The latest rescue development moves the Fed back to expanding its section 13 discount window powers still further and has absolutely nothing to do with the bailout bill. It is the new initiative whereby the central bank would buy commercial paper directly from issuers. That could involve a huge number of loans. Clusterstock notes that the commercial paper market is worth $1.6 trillion and it is also seizing up. More here and here.
Why is the Fed creating its own commercial paper operation? Such an operation will benefit companies like GE directly, rather than as a trickle-down result of lending-at-last-resort to GE's bankers (big companies like GE issue their own commercial paper; they are faced with the prospect of offering the I guess usurious rate of 3 point something percent for the stuff these days). But note the governance issues: Congress didn't okay this, no one even mentioned commercial paper last week. It arguably moves the Federal Reserve into business oversight, because the agency will apparently be getting either security or money in exchange for its paper from corporations. Moreover you could bandy about numbers backing this loan program (the money is supposed to be repaid, of course) that would make the bailout (also supposed to be repaid) look paltry. But the Fed is just doing it by regulation and a quick vote on a Tuesday. Bernanke didn't even have to ask for Paulson's approval to do this, and I suppose if the Fed keeps coming up with new programs, we may have to re-examine who, exactly, is chairing their two-man Committee To Save The World.
How will it work?
- The Fed will not buy the paper at a big discount. It will use a "spread over the 3-month overnight index swap (OIS) rate," it hasn't said what the spread will be, but has mooted 100 basis points - the idea being to mimic what would happen in the commercial paper market "under more normal market conditions."
- The commercial paper will be secured by assets, an up front fee, or a guarantee from someone else - which sounds like the way that commercial paper usually works (I'm no expert though), but underscores that this is a loan, not a subsidy, to corporate America.

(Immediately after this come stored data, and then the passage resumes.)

(** What the constructor does with two sorted arrangements of the same
    entries is the same. *)
Lemma scan_of_sorted_perm (size : Z) (l1 l2 : list (Z * double)) :
  Permutation l1 l2 ->
  StronglySorted int_index_le l1 -> StronglySorted int_index_le l2 ->
  Forall is_uint32 l1 ->
  match l1 with
  | [] => Fail Undefined
  | first :: rest =>
      SparseCV.check_duplicates (fst first) rest ;;; Ok (mkSparse size l1)
  end
  = match l2 with
    | [] => Fail Undefined
    | first :: rest =>
        SparseCV.check_duplicates (fst first) rest ;;; Ok (mkSparse size l2)
    end.
Proof.
  intros Hp Hs1 Hs2 Hu1.
  assert (Hu2 : Forall is_uint32 l2).
  { rewrite Forall_forall in *. intros e He. apply Hu1.
    now apply (Permutation_in _ (Permutation_sym Hp)). }
  destruct l1 as [|a l1]; destruct l2 as [|b l2].
  - reflexivity.
  - apply Permutation_nil in Hp. discriminate Hp.
  - apply Permutation_sym, Permutation_nil in Hp. discriminate Hp.
  - destruct (check_duplicates_cases (fst a) l1) as [Hc1|Hc1];
      destruct (check_duplicates_cases (fst b) l2) as [Hc2|Hc2];
      rewrite Hc1, Hc2; cbn [bind].
    + do 2 f_equal. apply sorted_unique; [| |exact Hp];
        now apply check_duplicates_strict.
    + exfalso. apply (check_duplicates_fail _ _ _ Hc2).
      apply (Permutation_NoDup (Permutation_map fst Hp)).
      apply strictly_sorted_NoDup. now apply check_duplicates_strict.
    + exfalso. apply (check_duplicates_fail _ _ _ Hc1).
      apply (Permutation_NoDup (Permutation_map fst (Permutation_sym Hp))).
      apply strictly_sorted_NoDup. now apply check_duplicates_strict.
    + reflexivity.
Qed.

Lemma ordered_make_ignores_order
  (size : Z) (values values' : list (Z * double)) :
  Forall is_uint32 values ->
  Permutation values values' ->
  ordered_make size values = ordered_make size values'.
Proof.
  intros Hu32 Hp. unfold ordered_make, SparseCV.make_with. cbn [bind].
  pose proof (filter_perm SparseCV.nonzero _ _ Hp) as Hkept.
  set (kept := filter SparseCV.nonzero values) in *.
  set (kept' := filter SparseCV.nonzero values') in *.
  assert (Hlen : vsize kept = vsize kept')
    by (unfold vsize; now rewrite (Permutation_length Hkept)).
  rewrite <- Hlen.
  destruct (0 <? vsize kept) eqn:Hpos.
  - apply scan_of_sorted_perm; try apply ordered_sort_sorted.
    + eapply perm_trans; [apply ordered_sort_perm|].
      eapply perm_trans; [exact Hkept|apply Permutation_sym, ordered_sort_perm].
    + rewrite Forall_forall in *. intros e He. apply Hu32.
      apply (Permutation_in _ (ordered_sort_perm kept)) in He.
      now apply filter_In in He.
  - assert (Hnil : kept = []).
    { destruct kept as [|e k]; [reflexivity|].
      assert (Hne : e :: k <> []) by discriminate.
      apply vsize_pos_iff in Hne. congruence. }
    rewrite Hnil in *. apply Permutation_nil in Hkept. now rewrite Hkept.
Qed.

(** The constructor does not depend on the order of its input: two lists
    with the same entries have the same outcome, be it the Sparse value
    built, the exception thrown, or the undefined conversion of a value in
    the sort. *)
Theorem sparse_make_ignores_order
  (size : Z) (values values' : list (Z * double)) :
  Forall is_uint32 values ->
  Permutation values values' ->
  SparseCV.make size values = SparseCV.make size values'.
Proof.
  intros Hu32 Hp. rewrite !make_spec.
  rewrite (conversions_defined_perm _ _ (filter_perm SparseCV.nonzero _ _ Hp)).
  now rewrite (ordered_make_ignores_order size values values' Hu32 Hp).
Qed.

(** Two or more nonzero-valued entries, one of which holds a value that does
    not convert to [int] (a value outside [int], an infinity, NaN): the
    behaviour of the constructor is undefined, because the comparator of the
    sort converts every entry to a pair of [int]s. *)
Theorem sparse_make_undefined_outside_int
  (size : Z) (values : list (Z * double)) (entry : Z * double) :
  (2 <= length (filter SparseCV.nonzero values))%nat ->
  In entry values ->
  SparseCV.nonzero entry = true ->
  fits_int (snd entry) = false ->
  SparseCV.make size values = Fail Undefined.
Proof.
  intros Hlen Hin Hnz Hfit. rewrite make_spec.
  unfold conversions_defined.
  replace (length (filter SparseCV.nonzero values) <=? 1)%nat with false
    by (symmetry; apply Nat.leb_gt; lia).
  cbn [orb].
  destruct (forallb (fun e => fits_int (snd e))
              (filter SparseCV.nonzero values)) eqn:Hall; [|reflexivity].
  exfalso. rewrite forallb_forall in Hall.
  assert (Hkept : In entry (filter SparseCV.nonzero values))
    by (apply filter_In; now split).
  specialize (Hall entry Hkept). cbv beta in Hall. congruence.
Qed.

Lemma sparse_make_undefined_outside_int_witness :
  SparseCV.make 4 [(0, 1%float); (1, 4294967296%float)] = Fail Undefined.
Proof.
  apply (sparse_make_undefined_outside_int 4
           [(0, 1%float); (1, 4294967296%float)] (1, 4294967296%float)).
  - cbn. lia.
  - right. now left.
  - reflexivity.
  - reflexivity.
Defined.

Lemma sparse_make_ignores_order_witness :
  SparseCV.make 4 sample_entries
  = SparseCV.make 4 [(1, 5%float); (1, 0%float); (3, 2%float)].
Proof.
  apply (sparse_make_ignores_order 4 sample_entries
           [(1, 5%float); (1, 0%float); (3, 2%float)]).
  - repeat constructor; unfold is_uint32, uint32_modulus; simpl; lia.
  - unfold sample_entries.
    eapply perm_trans; [apply perm_swap|].
    eapply perm_trans; [apply perm_skip, perm_swap|].
    eapply perm_trans; [apply perm_swap|]. apply Permutation_refl.
Defined.

(** ** Dense values built by the constructor *)

Lemma constructed_dense_inv (d : DenseConstantValue) :
  constructed_dense d ->
  0 < vsize (dense_values d)
  /\ dense_size d mod vsize (dense_values d) = 0.
Proof.
  unfold constructed_dense, DenseCV.make, size_t_rem. intros Hmake.
  destruct (Z.eqb_spec (vsize (dense_values d)) 0) as [Hz|Hnz];
    [discriminate Hmake|].
  cbn [bind] in Hmake.
  destruct (Z.eqb_spec (dense_size d mod vsize (dense_values d)) 0)
    as [Hdiv|Hndiv]; [|discriminate Hmake].
  split; [unfold vsize in *; lia|exact Hdiv].
Qed.



Lemma dense_hash_loop_in_bounds (H : StdHash) (values : list double) (n : nat) :
  forall i hash zero_count : Z,
    0 <= i -> i + Z.of_nat n <= vsize values ->
    exists r, DenseCV.hash_loop H values n i hash zero_count = Ok r.
Proof.
  induction n as [|n IH]; intros i hash zero_count Hi Hn.
  - eexists. reflexivity.
  - cbn [DenseCV.hash_loop]. unfold vector_index.
    replace (0 <=? i) with true by (symmetry; apply Z.leb_le; lia).
    replace (i <? vsize values) with true by (symmetry; apply Z.ltb_lt; lia).
    cbn [andb].
    destruct (nth_error values (Z.to_nat i)) as [v|] eqn:Hv.
    + cbn [bind]. destruct (double_eq v 0%float); apply IH; lia.
    + exfalso. apply nth_error_None in Hv. unfold vsize in *. lia.
Qed.

(** A Dense value that the constructor accepted can be hashed exactly when
    its buffer holds [size] entries: [hash()] returns for a full buffer and
    reads past the end of every shorter one. *)
Theorem dense_hash_defined_iff (H : StdHash) (d : DenseConstantValue) :
  constructed_dense d ->
  0 < dense_size d ->
  ((exists h : Z, DenseCV.hash H d = Ok h)
   <-> vsize (dense_values d) = dense_size d).
Proof.
  intros Hmake Hsize. destruct (constructed_dense_inv d Hmake) as [Hlen Hdiv].
  apply Z.mod_divide in Hdiv; [|lia]. destruct Hdiv as [m Hm].
  assert (Hm1 : 1 <= m).
  { destruct (Z_le_gt_dec m 0) as [Hneg|Hpos]; [|lia].
    exfalso. assert (m * vsize (dense_values d) <= 0) by nia. lia. }
  assert (Hle : vsize (dense_values d) <= dense_size d) by nia.
  unfold DenseCV.hash. split.
  - intros [h Hh].
    destruct (Z.eq_dec (vsize (dense_values d)) (dense_size d)) as [E|E];
      [exact E|].
    rewrite dense_hash_loop_overruns in Hh; [discriminate Hh|lia|lia].
  - intros Hfull.
    destruct (dense_hash_loop_in_bounds H (dense_values d)
                (Z.to_nat (dense_size d)) 0 0 0) as [[hash zc] Hr]; [lia|lia|].
    rewrite Hr. cbn [bind]. destruct (0 <? zc); eexists; reflexivity.
Qed.

Lemma dense_hash_defined_iff_witness :
  exists h : Z, DenseCV.hash sample_hash dense_1212 = Ok h.
Proof.
  apply (proj2 (dense_hash_defined_iff sample_hash dense_1212
                  eq_refl eq_refl)).
  reflexivity.
Defined.

(** ** Equality inside one representation *)

Lemma double_eq_trans (u v w : double) :
  double_eq u v = true -> double_eq v w = true -> double_eq u w = true.
Proof.
  intros Huv Hvw.
  destruct (double_eq_cases u v Huv) as [[Hu Hv]|E]; [|now rewrite E].
  destruct (double_eq_cases v w Hvw) as [[_ Hw]|E]; [|now rewrite <- E].
  unfold double_eq in *. rewrite eqb_spec in *. rewrite Prim2SF_zero in *.
  destruct (SFeqb_true_cases _ _ Hu) as [[s1 [_ [Hu1 _]]]|Hu1];
    destruct (SFeqb_true_cases _ _ Hw) as [[s2 [_ [Hw1 _]]]|Hw1];
    rewrite Hu1, Hw1; reflexivity.
Qed.

Lemma vector_eq_trans (a b c : list double) :
  vector_eq a b = true -> vector_eq b c = true -> vector_eq a c = true.
Proof.
  revert b c. induction a as [|x a IH]; intros [|y b] [|z c] Hab Hbc;
    simpl in *; try discriminate; [reflexivity|].
  apply andb_prop in Hab. apply andb_prop in Hbc.
  destruct Hab as [Hxy Hab], Hbc as [Hyz Hbc].
  apply andb_true_intro. split.
  - now apply (double_eq_trans x y z).
  - now apply (IH b c).
Qed.

Lemma entries_eq_trans (a b c : list (Z * double)) :
  length a = length b -> length b = length c ->
  SparseCV.entries_eq a b = true -> SparseCV.entries_eq b c = true ->
  SparseCV.entries_eq a c = true.
Proof.
  revert b c. induction a as [|x a IH]; intros [|y b] [|z c] Hl1 Hl2 Hab Hbc;
    simpl in Hl1, Hl2; try discriminate; [reflexivity|].
  cbn [SparseCV.entries_eq] in *.
  destruct (SparseCV.pair_ne x y) eqn:Hxy; [discriminate Hab|].
  destruct (SparseCV.pair_ne y z) eqn:Hyz; [discriminate Hbc|].
  unfold SparseCV.pair_ne in *.
  apply negb_false_iff, andb_prop in Hxy.
  apply negb_false_iff, andb_prop in Hyz.
  destruct Hxy as [Hf1 Hs1], Hyz as [Hf2 Hs2].
  apply Z.eqb_eq in Hf1. apply Z.eqb_eq in Hf2.
  rewrite Hf1, Hf2, Z.eqb_refl, (double_eq_trans _ _ _ Hs1 Hs2).
  cbn [andb negb]. apply (IH b c); congruence.
Qed.

(** Between constant values of one variant the equality is transitive (and
    symmetric): three Dense values, or three Sparse values, of which the
    first equals the second and the second the third, have the first equal
    to the third. *)
Theorem equality_transitive_inside_a_variant :
  (forall d1 d2 d3 : DenseConstantValue,
      DenseCV.eq_dense d1 d2 = true -> DenseCV.eq_dense d2 d3 = true ->
      DenseCV.eq_dense d1 d3 = true)
  /\ (forall s1 s2 s3 : SparseConstantValue,
         SparseCV.eq_sparse s1 s2 = true -> SparseCV.eq_sparse s2 s3 = true ->
         SparseCV.eq_sparse s1 s3 = true).
Proof.
  split.
  - intros d1 d2 d3. unfold DenseCV.eq_dense. intros H12 H23.
    apply andb_prop in H12. apply andb_prop in H23.
    destruct H12 as [Hs12 Hv12], H23 as [Hs23 Hv23].
    apply Z.eqb_eq in Hs12. apply Z.eqb_eq in Hs23.
    apply andb_true_intro. split; [apply Z.eqb_eq; congruence|].
    now apply (vector_eq_trans _ (dense_values d2)).
  - intros s1 s2 s3. unfold SparseCV.eq_sparse.
    destruct (Z.eqb_spec (sparse_size s1) (sparse_size s2)) as [Hs12|];
      cbn [negb orb]; [|discriminate].
    destruct (Z.eqb_spec (vsize (sparse_values s1)) (vsize (sparse_values s2)))
      as [Hl12|]; cbn [negb]; [|discriminate].
    destruct (Z.eqb_spec (sparse_size s2) (sparse_size s3)) as [Hs23|];
      cbn [negb orb]; [|discriminate].
    destruct (Z.eqb_spec (vsize (sparse_values s2)) (vsize (sparse_values s3)))
      as [Hl23|]; cbn [negb]; [|discriminate].
    intros H12 H23.
    replace (sparse_size s1 =? sparse_size s3) with true
      by (symmetry; apply Z.eqb_eq; congruence).
    replace (vsize (sparse_values s1) =? vsize (sparse_values s3)) with true
      by (symmetry; apply Z.eqb_eq; congruence).
    cbn [negb orb]. unfold vsize in *.
    apply (entries_eq_trans _ (sparse_values s2)); try assumption; lia.
Qed.

Lemma equality_transitive_inside_a_variant_witness :
  DenseCV.eq_dense (mkDense 2 [0%float; 5%float])
    (mkDense 2 [0%float; 5%float]) = true.
Proof.
  apply (proj1 equality_transitive_inside_a_variant
           (mkDense 2 [0%float; 5%float]) (mkDense 2 [(-0)%float; 5%float])
           (mkDense 2 [0%float; 5%float]));
    reflexivity.
Defined.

- The Fed is doing this by creating a special purpose vehicle, to which it will loan money at the "federal funds rate. Draws on the facility will be on an overnight basis, with recourse to the SPV, and secured by all the assets of the SPV." Why the fancy footwork? Well, for one thing, as John Carney says, "This neatly gets around any issue about whether the Fed should be in the business of making unsecured loans since it won't be lending directly to commercial paper issues."
- The arrangement will last for 6 months, which may quell those who cry "socialism!" or "inflation!" But, of course, the Fed can always renew the facility. Under section 13, the Fed can, it appears, do just about anything it wants.
- I see no evidence of a dissent here (section 13 actions do require a supermajority of the Board), but I don't think the Fed has released its minutes yet. One wonders when some of the more free market oriented of the governors will get off this bus. A drop in interest rates coming next, rumor has it - that has occasioned some dissensus in the past year.